@Tonylepony
Variants are bound to happen like flu or cold. Even if the vaccination isn’t as effective against them the boost to the immune system helps to prevent serious illness as with flu vaccination. There is no reason yet to think the Indian variants are a threat to us. There was more but can’t quite remember.
The truth is somewhere between your first post and your second.
Variants ARE bound to happen, but the parallels with flu are once again totally absurd.
Effectiveness of vaccines as you probably understand, isn't a binary situation - it's not a case of they work, or they don't. Where variants matter is that they reduce efficacy.
Let's pretend that the UK ONLY ever had to deal with the Kent strain. We vaccinate everyone and then go back to normal. The vulnerable are protected right, so no problem?? Well the vulnerable have some protection, but many would still die. Their best protection this year has been avoiding contact - take that away and even at 95% protection, 5% will still die. OK, we decide we can live with that....

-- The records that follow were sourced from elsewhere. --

Lemma count_pos v l : (0 < count v l)%nat <-> exists a, a ∈ l /\ inside v a = true.
Proof.
  induction l as [|a l IH]; [split; [by intros H%Nat.lt_irrefl|intros (a & H & _); by apply elem_of_nil in H]|].
  rewrite count_cons. split.
  - destruct (inside v a) eqn:E; [by exists a; split; [left|]|]. intros H. apply IH in H as (b & Hb & Hi).
    exists b. split; [by right|done].
  - intros (b & [->|Hb]%elem_of_cons & Hi); [rewrite Hi; lia|]. destruct IH as [_ IH].
    specialize (IH (ex_intro _ b (conj Hb Hi))). lia.
Qed.

Lemma inside_spec v iv : inside v iv = true <-> lo iv <= v <= hi iv.
Proof. unfold inside. rewrite andb_true_iff, !Z.leb_le. done. Qed.

(** ** Overlaps *)

Lemma overlaps_spec set l h : l <= h -> Forall nonempty set ->
  interval_overlaps set l h = false <-> forall v, l <= v <= h -> count v set = 0%nat.
Proof.
  intros Hlh Hne. induction Hne as [|a set Ha Hset IH]; [done|]. unfold nonempty in Ha. simpl.
  rewrite orb_false_iff, IH. split.
  - intros [Ho Hc] v Hv. rewrite count_cons, (Hc v Hv). destruct (inside v a) eqn:E; [|done].
    apply inside_spec in E. apply andb_false_iff in Ho as [Ho%Z.leb_gt|Ho%Z.leb_gt]; lia.
  - intros H. split.
    + destruct (Z.leb_spec l (hi a)) as [H1|]; [|done]. destruct (Z.leb_spec (lo a) h) as [H2|]; [|done].
      specialize (H (Z.max l (lo a)) ltac:(lia)). rewrite count_cons in H.
      assert (inside (Z.max l (lo a)) a = true) as E by (apply inside_spec; lia). rewrite E in H. lia.
    + intros v Hv. specialize (H v Hv). rewrite count_cons in H. lia.
Qed.

Lemma disjoint_snoc acc a : nonempty a -> Forall nonempty acc -> disjoint acc ->
  interval_overlaps acc (lo a) (hi a) = false <-> disjoint (acc ++ [a]).
Proof.
  intros Ha Hacc Hd. rewrite overlaps_spec by done. unfold disjoint. split.
  - intros H v. rewrite count_app, count_cons. change (count v []) with 0%nat. specialize (Hd v).
    destruct (inside v a) eqn:E; [|lia]. apply inside_spec in E. rewrite (H v E). lia.
  - intros H v Hv. specialize (H v). rewrite count_app, count_cons in H. change (count v []) with 0%nat in H.
    assert (inside v a = true) as E by (by apply inside_spec). rewrite E in H. lia.
Qed.

Lemma disjoint_app_l l l' : disjoint (l ++ l') -> disjoint l.
Proof. intros H v. specialize (H v). rewrite count_app in H. lia. Qed.

(** ** The spanned range *)

Definition before (a b : IntInterval) : Prop := hi a < lo b.

#[export] Instance interval_le_total : Total interval_le.
Proof. intros a b. unfold interval_le. lia. Qed.

#[export] Instance interval_le_trans : Transitive interval_le.
Proof. intros a b c. unfold interval_le. lia. Qed.

Lemma sorted_before l : Sorted interval_le l -> Forall nonempty l -> disjoint l -> StronglySorted before l.
Proof.
  intros Hs. apply Sorted_StronglySorted in Hs; [|apply _]. induction Hs as [|a l Hl IH Ha]; [constructor|].
  intros [Hna Hn]%Forall_cons Hd. constructor.
  - apply IH; [done|]. intros v. specialize (Hd v). rewrite count_cons in Hd. lia.
  - rewrite Forall_forall in Ha, Hn |- *. intros b Hb. specialize (Ha b Hb). specialize (Hn b Hb).
    unfold before, interval_le, nonempty in *. apply Z.nle_gt. intros Hle. specialize (Hd (lo b)). rewrite count_cons in Hd.
    assert (inside (lo b) a = true) as E by (apply inside_spec; lia). rewrite E in Hd.
    assert (0 < count (lo b) l)%nat by (apply count_pos; exists b; split; [done|]; apply inside_spec; lia). lia.
Qed.

(** How often a value should be hit by intervals that are the range from [min] to [max]. *)
Definition expected (min max v : Z) : nat := if (min <=? v) && (v <=? max) then 1 else 0.

Lemma expected_in min max v : min <= v <= max -> expected min max v = 1%nat.
Proof. unfold expected. intros H. by rewrite (proj2 (Z.leb_le _ _) (proj1 H)), (proj2 (Z.leb_le _ _) (proj2 H)). Qed.

Lemma expected_out min max v : v < min \/ max < v -> expected min max v = 0%nat.
Proof.
  unfold expected. intros [H|H]; [by rewrite (proj2 (Z.leb_gt _ _) H)|].
  by rewrite (proj2 (Z.leb_gt _ _) H), andb_false_r.
Qed.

Now bring along a variant that drops that protection from 95 to 80% - four times as many die - maybe that becomes unacceptable??
So that's the first issue and note - we don't yet know WHAT protection the vaccines confer against serious illness from the variants of concern.
The second and more pressing issue is transmittability. We currently reckon the AZ vaccine prevents at least 50% of transmissions - effectively halving R among the vaccinated population. But we know with the SA variant, it's likely to have no effect. Ergo, if the SA variant or a similar one, takes hold here, then R will swiftly rise, leaving us with two options: lockdown until a booster program can be implemented, or let the virus spread unchecked, risking worse variants and potentially sending us back to somewhere close to square 1.
So if you're concerned about the variants because you think they put YOU at greater risk, you're worrying unecessarily. The biggest danger with them is that if they spread too extensively, the march out of lockdown will have to be delayed or even reversed until they can be brought under control again.